(* ===== verification/Util.v ===== *)
(** * Utilities ([src/util/util.go])

    Validation of channel names, the back-off time check, the integer and
    buffer helpers. *)

From Stdlib Require Import ZArith Lia Ascii String.
From stdpp Require Import base list strings.
From S2P Require Import Prelude Subject Bytes.

(** ** Channel names *)

Module ChannelName.

(** The loop of [IsChannelNameValid] at position [i]: [prev] is
    [channel[i-1]] when [i > 0], and [s] is [channel[i:]]. *)
Fixpoint valid_loop (wildcardsAllowed : bool) (prev : option ascii) (s : string) : bool :=
  match s with
  | EmptyString => true
  | String c rest =>
      if Ascii.eqb c slash then false
      else if Ascii.eqb c btsep
              && match rest with
                 | EmptyString => true
                 | String d _ => Ascii.eqb d btsep
                 end
      then false
      else if negb wildcardsAllowed then
        if Ascii.eqb c pwc || Ascii.eqb c fwc then false
        else valid_loop wildcardsAllowed (Some c) rest
      else if Ascii.eqb c pwc || Ascii.eqb c fwc then
        if match prev with Some p => negb (Ascii.eqb p btsep) | None => false end
        then false
        else if Ascii.eqb c fwc && negb (String.eqb rest "") then false
        else if match rest with
                | EmptyString => false
                | String d _ => negb (Ascii.eqb d btsep)
                end
        then false
        else valid_loop wildcardsAllowed (Some c) rest
      else valid_loop wildcardsAllowed (Some c) rest
  end.

Definition IsChannelNameValid (channel : string) (wildcardsAllowed : bool) : bool :=
  match channel with
  | EmptyString => false
  | String c _ =>
      if Ascii.eqb c btsep then false else valid_loop wildcardsAllowed None channel
  end.

Fixpoint IsChannelNameLiteral (channel : string) : bool :=
  match channel with
  | EmptyString => true
  | String c rest =>
      if Ascii.eqb c pwc || Ascii.eqb c fwc then false else IsChannelNameLiteral rest
  end.

(** In the middle of a token: the rest of the token is plain, and what
    follows the separator is well formed. *)
Definition mid_ok (w : bool) (ts : list string) : bool :=
  match ts with
  | [] => true
  | [t] => plain t
  | t :: ts' => plain t && tokens_ok w ts'
  end.

Definition starts_with (c : ascii) (s : string) : bool :=
  match s with EmptyString => false | String d _ => Ascii.eqb d c end.

(** ** Correctness of the validation *)

Lemma token_ok_plain w l c t :
  is_wild c = false ->
  token_ok w l (String c t) = plain (String c t).
Proof.
  intros Hc. unfold token_ok.
  replace (String.eqb (String c t) "*") with false.
  2:{ symmetry. apply String.eqb_neq. intros [= -> _]. done. }
  replace (String.eqb (String c t) ">") with false.
  2:{ symmetry. apply String.eqb_neq. intros [= -> _]. done. }
  simpl. by rewrite !andb_false_r, !orb_false_r.
Qed.

Lemma token_ok_wild w l c t :
  is_wild c = true ->
  token_ok w l (String c t) = w && String.eqb t "" && (Ascii.eqb c pwc || l).
Proof.
  intros Hc. unfold token_ok, plain. simpl. rewrite Hc. simpl.
  unfold is_wild in Hc. apply orb_prop in Hc as [Hc|Hc];
    apply Ascii.eqb_eq in Hc; subst c; simpl; destruct t; destruct w, l; done.
Qed.

Lemma tokens_ok_cons w t ts :
  tokens_ok w (t :: ts)
  = token_ok w (match ts with [] => true | _ => false end) t
    && match ts with [] => true | _ => tokens_ok w ts end.
Proof. destruct ts; simpl; [by rewrite andb_true_r|done]. Qed.

Lemma mid_ok_cons w t ts :
  mid_ok w (t :: ts) = plain t && match ts with [] => true | _ => tokens_ok w ts end.
Proof. destruct ts; simpl; [by rewrite andb_true_r|done]. Qed.

Lemma tokens_starts_sep s ts :
  tokens s = EmptyString :: ts ->
  (s = EmptyString /\ ts = []) \/ exists s', s = String btsep s' /\ ts = tokens s'.
Proof.
  destruct s as [|c s]; simpl; [intros [= <-]; by left|].
  destruct (Ascii.eqb_spec c btsep) as [->|Hc].
  - intros [= <-]. right. eauto.
  - destruct (tokens_cons s) as (t & ts' & E). by rewrite E.
Qed.

(** After a complete wildcard token, what is left is empty or starts with a
    separator. *)
Lemma tokens_ok_fails_on_sep w s :
  s = EmptyString \/ starts_with btsep s = true -> tokens_ok w (tokens s) = false.
Proof.
  intros [->|H]; [by destruct w|].
  destruct s as [|c s]; [done|]. simpl in H. apply Ascii.eqb_eq in H as ->.
  simpl. destruct (tokens_cons s) as (t & ts & E). rewrite E.
  by rewrite andb_comm; destruct w; simpl; rewrite ?andb_false_r.
Qed.

#[local] Arguments tokens_ok : simpl never.
#[local] Arguments mid_ok : simpl never.
#[local] Arguments plain : simpl never.

Definition fresh (prev : option ascii) : bool :=
  match prev with None => true | Some p => Ascii.eqb p btsep end.

Lemma mid_ok_sep w s : mid_ok w (EmptyString :: tokens s) = tokens_ok w (tokens s).
Proof. destruct (tokens_cons s) as (t & ts & ->). done. Qed.

Lemma plain_cons c t :
  c <> slash -> is_wild c = false -> plain (String c t) = plain t.
Proof.
  intros Hs Hw. unfold plain; simpl. rewrite Hw.
  by apply Ascii.eqb_neq in Hs as ->.
Qed.

(** The byte loop computes the token-level predicate: at the start of a
    token it checks the remaining tokens, inside one it checks that the rest
    of the token is plain. *)
Lemma valid_loop_spec w s : forall prev,
  (fresh prev = false -> valid_loop w prev s = mid_ok w (tokens s)) /\
  (fresh prev = true -> s <> EmptyString -> starts_with btsep s = false ->
   valid_loop w prev s = tokens_ok w (tokens s)).
Proof.
  induction s as [|c s IH]; intros prev; [by split|].
  assert (Hmid : forall d, Ascii.eqb d btsep = false ->
            valid_loop w (Some d) s = mid_ok w (tokens s))
    by (intros d; apply (proj1 (IH (Some d)))).
  assert (Hfresh : s <> EmptyString -> starts_with btsep s = false ->
            valid_loop w (Some btsep) s = tokens_ok w (tokens s))
    by (intros; by apply (proj2 (IH (Some btsep)))).
  clear IH. destruct (tokens_cons s) as (t & ts & Ets).
  split.
  - intros Hp. cbn [valid_loop tokens].
    destruct (Ascii.eqb_spec c slash) as [->|Hs].
    { rewrite Ets. simpl. by rewrite mid_ok_cons. }
    destruct (Ascii.eqb_spec c btsep) as [->|Hc]; simpl.
    + rewrite mid_ok_sep. destruct s as [|d s']; [by destruct w|].
      destruct (Ascii.eqb d btsep) eqn:Hd.
      { rewrite tokens_ok_fails_on_sep; [done|by right]. }
      rewrite Hfresh by done. by destruct w.
    + rewrite Ets, mid_ok_cons. fold (is_wild c).
      destruct (is_wild c) eqn:Hw.
      * unfold plain; simpl; rewrite Hw; simpl.
        destruct w; simpl; [|done]. destruct prev as [p|]; simpl in *; [|done].
        by rewrite Hp.
      * rewrite (Hmid c), Ets, mid_ok_cons by by apply Ascii.eqb_neq.
        rewrite plain_cons by done. by destruct w.
  - intros Hp _ Hsep. simpl in Hsep. cbn [valid_loop tokens].
    destruct (Ascii.eqb_spec c slash) as [->|Hs].
    { rewrite Hsep, Ets, tokens_ok_cons. by rewrite token_ok_plain. }
    rewrite Hsep, Ets, tokens_ok_cons. simpl. fold (is_wild c).
    destruct (is_wild c) eqn:Hw.
    + rewrite token_ok_wild by done.
      destruct w; simpl; [|done].
      replace (match prev with Some p => negb (Ascii.eqb p btsep) | None => false end)
        with false by (destruct prev; simpl in *; by rewrite ?Hp).
      rewrite (Hmid c Hsep). destruct s as [|d s'].
      { injection Ets as <- <-. by rewrite andb_false_r, orb_true_r. }
      simpl in Ets. destruct (Ascii.eqb d btsep) eqn:Hd.
      * injection Ets as <- <-. apply Ascii.eqb_eq in Hd as ->.
        unfold is_wild in Hw. destruct (tokens_cons s') as (t' & ts' & E).
        simpl. rewrite mid_ok_sep, E.
        apply orb_prop in Hw as [Hw|Hw]; apply Ascii.eqb_eq in Hw; by subst c.
      * destruct (tokens_cons s') as (t' & ts' & E). rewrite E in Ets.
        injection Ets as <- <-. simpl. by destruct (Ascii.eqb c fwc).
    + rewrite token_ok_plain, (Hmid c Hsep), Ets, mid_ok_cons by done.
      rewrite plain_cons by done. by destruct w.
Qed.

(** The byte loop accepts exactly the well formed token lists. *)
Lemma IsChannelNameValid_tokens channel w :
  IsChannelNameValid channel w = tokens_ok w (tokens channel).
Proof.
  unfold IsChannelNameValid. destruct channel as [|c s]; [by destruct w|].
  destruct (Ascii.eqb c btsep) eqn:Hc.
  - rewrite tokens_ok_fails_on_sep; [done|by right].
  - by apply valid_loop_spec.
Qed.

Lemma token_ok_true w l t :
  token_ok w l t = true <->
  (t <> EmptyString /\ plain t = true)
  \/ (w = true /\ (t = "*"%string \/ (t = ">"%string /\ l = true))).
Proof.
  unfold token_ok. rewrite !orb_true_iff, !andb_true_iff, negb_true_iff, String.eqb_neq,
    !String.eqb_eq. tauto.
Qed.

Lemma tokens_ok_lookup w ts :
  tokens_ok w ts = true <->
  ts <> [] /\ forall i t, ts !! i = Some t ->
              token_ok w (bool_decide (S i = length ts)) t = true.
Proof.
  induction ts as [|t ts IH]; [naive_solver|].
  rewrite tokens_ok_cons, andb_true_iff. split.
  - intros [Ht Hts]. split; [done|]. intros [|i] t' Hi; simpl in Hi.
    + injection Hi as <-. by destruct ts.
    + destruct ts as [|t2 ts]; [done|]. apply IH in Hts as [_ Hts].
      rewrite (bool_decide_ext _ (S i = length (t2 :: ts))) by (simpl; lia). by apply Hts.
  - intros [_ H]. split.
    + specialize (H 0 t eq_refl). by destruct ts.
    + destruct ts as [|t2 ts]; [done|]. apply IH. split; [done|]. intros i t' Hi.
      rewrite (bool_decide_ext _ (S (S i) = length (t :: t2 :: ts))) by (simpl; lia).
      by apply H.
Qed.

(** [C33] The byte-by-byte validation of a channel name accepts exactly the
    names all of whose dot-separated tokens are non empty and hold neither
    slash nor wildcard, except that when wildcards are allowed a token may
    be [*], and the last token may be [>]. *)
Theorem IsChannelNameValid_spec channel w :
  IsChannelNameValid channel w = true <->
  forall i t, tokens channel !! i = Some t ->
    (t <> EmptyString /\ plain t = true)
    \/ (w = true /\ (t = "*"%string
                     \/ (t = ">"%string /\ S i = length (tokens channel)))).
Proof.
  rewrite IsChannelNameValid_tokens, tokens_ok_lookup.
  setoid_rewrite token_ok_true. setoid_rewrite bool_decide_eq_true.
  pose proof (tokens_nonempty channel). naive_solver.
Qed.

Lemma IsChannelNameLiteral_spec channel :
  IsChannelNameLiteral channel = string_forall (fun c => negb (is_wild c)) channel.
Proof.
  induction channel as [|c s IH]; simpl; [done|].
  fold (is_wild c). destruct (is_wild c); [done|]. by rewrite IH.
Qed.

End ChannelName.

(** ** Integers on a stream *)

Module Ints.
Local Open Scope Z_scope.

(** [WriteInt] appends the four bytes to what the writer already holds (the
    writer is an in-memory buffer or a file that accepts the bytes). *)
Definition WriteInt (w : list byte) (v : Z) : list byte := w ++ put_le 4 (u32 v).

Definition ReadInt (r : list byte) : (Z + read_error) * list byte :=
  match ReadFull 4 r with
  | (inr err, r') => (inr err, r')
  | (inl bs, r') => (inl (get_le bs), r')
  end.

(** [CloseFile err f] reports the error of [f.Close()] only when [err] is
    not already set. *)
Definition CloseFile {E : Type} (err closeErr : option E) : option E :=
  match closeErr, err with
  | Some lerr, None => Some lerr
  | _, _ => err
  end.

Lemma ReadInt_WriteInt v rest :
  0 <= v < two32 -> ReadInt (WriteInt [] v ++ rest) = (inl v, rest).
Proof.
  intros Hv. unfold ReadInt, WriteInt. rewrite app_nil_l.
  rewrite ReadFull_app by apply length_put_le.
  rewrite u32_small, get_put_le_small by (unfold two32 in *; lia). done.
Qed.
End Ints.

(** ** BackoffTimeCheck *)

Module Backoff.
Local Open Scope Z_scope.

(** Times are nanoseconds; [nextTime = None] is the zero [time.Time]. *)
Record BackoffTimeCheck := mkBackoff {
  nextTime : option Z;
  frequency : Z;
  minFrequency : Z;
  maxFrequency : Z;
  factor : Z
}.

Definition NewBackoffTimeCheck (minFrequency factor maxFrequency : Z)
  : option BackoffTimeCheck :=
  if (minFrequency <=? 0) || (factor <? 1) || (maxFrequency <? minFrequency) then None
  else Some (mkBackoff None minFrequency minFrequency maxFrequency factor).

(** [Reset] clears the state so that the next [Ok] returns true. *)
Definition Reset (bp : BackoffTimeCheck) : BackoffTimeCheck :=
  mkBackoff None bp.(minFrequency) bp.(minFrequency) bp.(maxFrequency) bp.(factor).

(** [time.Time.Sub] saturates at the bounds of a [time.Duration]. *)
Definition time_sub (t u : Z) : Z := Z.max (- two63) (Z.min (two63 - 1) (t - u)).

(** The frequency after a successful call: multiplied by the factor and
    capped. *)
Definition bump (bp : BackoffTimeCheck) : Z :=
  if bp.(frequency) <? bp.(maxFrequency) then
    let f := i64 (bp.(frequency) * bp.(factor)) in
    if bp.(maxFrequency) <? f then bp.(maxFrequency) else f
  else bp.(frequency).

(** [Ok], with the time that its call to [time.Now()] returns. *)
Definition Ok (now : Z) (bp : BackoffTimeCheck) : bool * BackoffTimeCheck :=
  match bp.(nextTime) with
  | None =>
      (true, mkBackoff (Some (now + bp.(minFrequency))) bp.(frequency)
               bp.(minFrequency) bp.(maxFrequency) bp.(factor))
  | Some next =>
      if now <? next then (false, bp)
      else if (bp.(frequency) =? bp.(maxFrequency))
              && (i64 (2 * bp.(maxFrequency)) <=? time_sub now next)
      then (true, Reset bp)
      else
        (true, mkBackoff (Some (now + bump bp)) (bump bp)
                 bp.(minFrequency) bp.(maxFrequency) bp.(factor))
  end.

(** What [NewBackoffTimeCheck] establishes and every call preserves, as
    long as the largest step fits in a [time.Duration]. *)
Record wf (bp : BackoffTimeCheck) : Prop := {
  wf_min : 0 < bp.(minFrequency);
  wf_freq : bp.(minFrequency) <= bp.(frequency) <= bp.(maxFrequency);
  wf_factor : 1 <= bp.(factor);
  wf_fits : bp.(maxFrequency) * bp.(factor) < two63
}.

Lemma New_wf minF fac maxF bp :
  maxF * fac < two63 -> NewBackoffTimeCheck minF fac maxF = Some bp -> wf bp.
Proof.
  unfold NewBackoffTimeCheck. intros Hfit.
  destruct (Z.leb_spec minF 0), (Z.ltb_spec fac 1), (Z.ltb_spec maxF minF); try done.
  intros [= <-]. constructor; simpl; lia.
Qed.

Lemma Reset_wf bp : wf bp -> wf (Reset bp).
Proof. intros []. constructor; simpl; lia. Qed.

Lemma bump_bounds bp :
  wf bp -> bp.(minFrequency) <= bump bp <= bp.(maxFrequency).
Proof.
  intros [Hmin Hfreq Hfac Hfit]. unfold bump.
  destruct (Z.ltb_spec (frequency bp) (maxFrequency bp)); [|lia].
  assert (frequency bp <= i64 (frequency bp * factor bp)).
  { rewrite i64_small; [nia|]. unfold is_i64. split; [unfold two63; nia|nia]. }
  simpl. destruct (Z.ltb_spec (maxFrequency bp) (i64 (frequency bp * factor bp))); lia.
Qed.

Lemma Ok_wf now bp : wf bp -> wf (Ok now bp).2.
Proof.
  intros Hwf. pose proof (bump_bounds bp Hwf) as Hb.
  unfold Ok. destruct (nextTime bp) as [next|].
  - destruct (now <? next); [done|].
    destruct (_ && _); [by apply Reset_wf|].
    destruct Hwf. constructor; simpl; lia.
  - destruct Hwf. by constructor.
Qed.

(** Once [Ok] has returned true and scheduled a next time, it returns false
    until at least [minFrequency] has elapsed, and the invariant on the
    frequency is kept; the only call that returns true without scheduling a
    next time is the automatic reset, which leaves the object as new. *)
Theorem Ok_spacing now bp b bp' :
  wf bp -> Ok now bp = (b, bp') ->
  wf bp' /\
  (b = true -> bp' = Reset bp' \/ forall now', now' < now + bp.(minFrequency) -> Ok now' bp' = (false, bp')).
Proof.
  intros Hwf HOk. split.
  { pose proof (Ok_wf now bp Hwf) as H. by rewrite HOk in H. }
  intros ->. revert HOk. unfold Ok at 1.
  pose proof (bump_bounds bp Hwf) as Hb.
  destruct (nextTime bp) as [next|].
  - destruct (Z.ltb_spec now next); [done|].
    destruct (_ && _); [by intros [= <-]; left|].
    intros [= <-]. right. intros now' Hlt. unfold Ok; simpl.
    by destruct (Z.ltb_spec now' (now + bump bp)); [|lia].
  - intros [= <-]. right. intros now' Hlt. unfold Ok; simpl.
    by destruct (Z.ltb_spec now' (now + minFrequency bp)); [|lia].
Qed.
End Backoff.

---

Whenever a line of the data includes the word "accepts", show that line in full.

**Result below:**
(** The byte loop accepts exactly the well formed token lists. *)
(** [C33] The byte-by-byte validation of a channel name accepts exactly the
    writer is an in-memory buffer or a file that accepts the bytes). *)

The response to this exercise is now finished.